Lemma lazyCompile_only_pushes_witness :
  exists b js dts,
    lazyCompile Demo.secondRun
    = (Ret b,
       {| proj := proj Demo.secondRun;
          jsStream := jsStream Demo.secondRun ++ js;
          declStream := declStream Demo.secondRun ++ dts;
          ended := ended Demo.secondRun;
          reported := reported Demo.secondRun;
          engineRuns := engineRuns Demo.secondRun |}) /\
    (b = false -> js = [] /\ dts = []) /\
    length js <= length (cached (previousOutputJS (proj Demo.secondRun))) /\
    length dts <= length (cached (previousOutputDts (proj Demo.secondRun))) /\
    Forall (fun g => exists o,
              In o (cached (previousOutputJS (proj Demo.secondRun))) /\
              replayOf (proj Demo.secondRun) (lit ".js") true o = Some g)
           js /\
    Forall (fun g => exists o,
              In o (cached (previousOutputDts (proj Demo.secondRun))) /\
              replayOf (proj Demo.secondRun) (lit ".d.ts") false o = Some g)
           dts.
Proof.
  apply (@lazyCompile_only_pushes Demo.secondRun).
  apply ingest_attached.
Defined.

End OnlyPushesWitness.

(* ------------------------------------------------------------------ *)
(** *** The files of a replay *)
(* ------------------------------------------------------------------ *)

Section ExactReplay.
Context {E : Engine}.
Variable p0 : Project.
Variable files : list File.t.
Hypothesis per_file : out (options p0) = None.
Hypothesis same_content :
  forall f g, In f files -> In g files -> key f = key g ->
              File.contents f = File.contents g.
Hypothesis typescript :
  forall f, In f files -> (exists y, key f = y ++ lit ".ts") ->
            typescriptPath (File.path f).

Lemma artifact_replayOf (p1 q : Project) (ext : str) (full : str)
    (original : FileData.t) (filename x : str) (gf : File.t)
    (content : str) (sm : option SourceMap) (withMap : bool) :
  ext = lit ".js" \/ ext = lit ".d.ts" ->
  filename = x ++ ext ->
  currentFiles p1 = currentFiles (ingest p0 files) ->
  options p1 = options p0 ->
  origin p1 filename original full ->
  FileData.file original = Some gf ->
  replayOf (ingest q files) ext withMap
    {| OutputFile.filename := withoutExtension full ++ ext;
       OutputFile.content := content;
       OutputFile.sourcemap := sm |}
  = Some {| File.path := withoutExtension full ++ ext;
            File.contents := content;
            File.cwd := File.cwd gf;
            File.base := File.base gf;
            File.sourceMap := if withMap then sm else None |}.
Proof.
  intros Hext Hx Hcur Hopt Hor Hgf.
  destruct (@artifact_original E p0 files per_file typescript p1 q ext full
              original filename x Hext Hx Hcur Hopt Hor)
    as (fa & stem & e & d & Hfile & _ & _ & Hwo & Hlen & Hd & Hdf & Hdn).
  assert (gf = fa) by congruence. subst gf.
  unfold replayOf. cbn [OutputFile.filename OutputFile.content
                        OutputFile.sourcemap].
  rewrite Hwo, Hd, Hdf, Hdn.
  replace 3%Z with (Z.of_nat (length e)) by (rewrite Hlen; lia).
  now rewrite substr_drop_suffix.
Qed.

Lemma map_Some_inj {A} (l l' : list A) : map Some l = map Some l' -> l = l'.
Proof.
  revert l'. induction l as [|a l IH]; intros [|a' l'] H; try discriminate.
  - reflexivity.
  - injection H as -> H. f_equal. now apply IH.
Qed.

Lemma replay_exact (adds : JsMap.t Slot) (r1 : Run) (res : EngineResult) :
  engineResult (setAdditionalFiles adds (ingest p0 files)) = Some res ->
  errors res = [] ->
  compile (startRun (setAdditionalFiles adds (ingest p0 files)))
  = (Ret tt, r1) ->
  exists r2,
    lazyCompile (startRun (ingest (proj r1) files)) = (Ret true, r2) /\
    jsStream r2 = jsStream r1 /\
    declStream r2 = declStream r1 /\
    proj r2 = ingest (proj r1) files.
Proof.
  intros Hres Herr Hc.
  set (p1 := setAdditionalFiles adds (ingest p0 files)) in *.
  assert (Hcur1 : currentFiles p1 = currentFiles (ingest p0 files))
    by reflexivity.
  assert (Hopt1 : options p1 = options p0).
  { unfold p1. simpl. apply (ingest_frame p0 files). }
  destruct (compile_spec _ Hc Hres)
    as (outs & js & dts & Houts & Hjs & Hdts & Hjs1 & Hdecl1 & Hpj & Hpd
        & Hin & _).
  rewrite Herr in Hpj, Hpd. simpl in Hjs1, Hdecl1.
  assert (Hcur : currentFiles (proj r1) = currentFiles (ingest p0 files)).
  { unfold inputs in Hin. change (proj (startRun p1)) with p1 in Hin.
    congruence. }
  set (p2 := ingest (proj r1) files).
  destruct (ingest_frame (proj r1) files)
    as (Hprev2 & _ & Hpj2 & Hpd2 & _).
  fold p2 in Hprev2, Hpj2, Hpd2.
  assert (Hcan : canReplay p2 = true).
  { apply (@unchanged_generation_eligible E p0 files same_content);
      [exact Hcur | |].
    - rewrite Hpj. discriminate.
    - rewrite Hpd. discriminate. }
  assert (Hrjs : forall g, In g js ->
            replayOf p2 (lit ".js") true (cachedJS g) = Some g).
  { intros g Hg. rewrite Forall_forall in Hjs, Houts.
    destruct (Hjs g Hg) as (f & Hf & Hpath & Hcontents & Hcwd & Hbase).
    destruct (Houts f Hf)
      as (filename & data & original & full & gf & _ & Hx & Hor & Hgf & ->).
    destruct (@artifact_filename filename (lit ".js") (or_introl eq_refl) Hx)
      as (x & Hfx).
    simpl in Hpath, Hcontents, Hcwd, Hbase.
    unfold cachedJS. rewrite Hpath.
    unfold p2. rewrite (@artifact_replayOf p1 (proj r1) (lit ".js") full
                          original filename x gf); auto.
    destruct g as [gp gc gw gb gs]. simpl in *. congruence. }
  assert (Hrdts : forall g, In g dts ->
            replayOf p2 (lit ".d.ts") false (cachedDts g) = Some g).
  { intros g Hg. rewrite Forall_forall in Hdts.
    destruct (Hdts g Hg)
      as (filename & data & original & full & gf & _ & Hx & Hor & Hgf & ->).
    destruct (@artifact_filename filename (lit ".d.ts") (or_intror eq_refl)
                Hx) as (x & Hfx).
    unfold cachedDts. simpl.
    unfold p2. rewrite (@artifact_replayOf p1 (proj r1) (lit ".d.ts") full
                          original filename x gf); auto. }
  destruct (@lazyCompile_replay (startRun p2) (ingest_attached _ _) Hcan)
    as (js' & dts' & Hlazy & _ & _ & _ & _ & Hexj & Hexd).
  change (proj (startRun p2)) with p2 in Hexj, Hexd.
  rewrite Hpj2, Hpj in Hexj. rewrite Hpd2, Hpd in Hexd. simpl in Hexj, Hexd.
  assert (Hj : js' = js).
  { apply map_Some_inj. rewrite Hexj.
    - rewrite map_map. apply map_ext_in. intros g Hg. now rewrite Hrjs.
    - intros o Ho. apply in_map_iff in Ho as (g & <- & Hg).
      now rewrite Hrjs. }
  assert (Hd : dts' = dts).
  { apply map_Some_inj. rewrite Hexd.
    - rewrite map_map. apply map_ext_in. intros g Hg. now rewrite Hrdts.
    - intros o Ho. apply in_map_iff in Ho as (g & <- & Hg).
      now rewrite Hrdts. }
  eexists. split; [exact Hlazy|]. simpl. subst js' dts'.
  split_ands; congruence.
Qed.

End ExactReplay.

++++

Scan the data for the string "cachedJS" and copy each line in which it occurs.

__WORKED SOLUTION__
            replayOf p2 (lit ".js") true (cachedJS g) = Some g).
    unfold cachedJS. rewrite Hpath.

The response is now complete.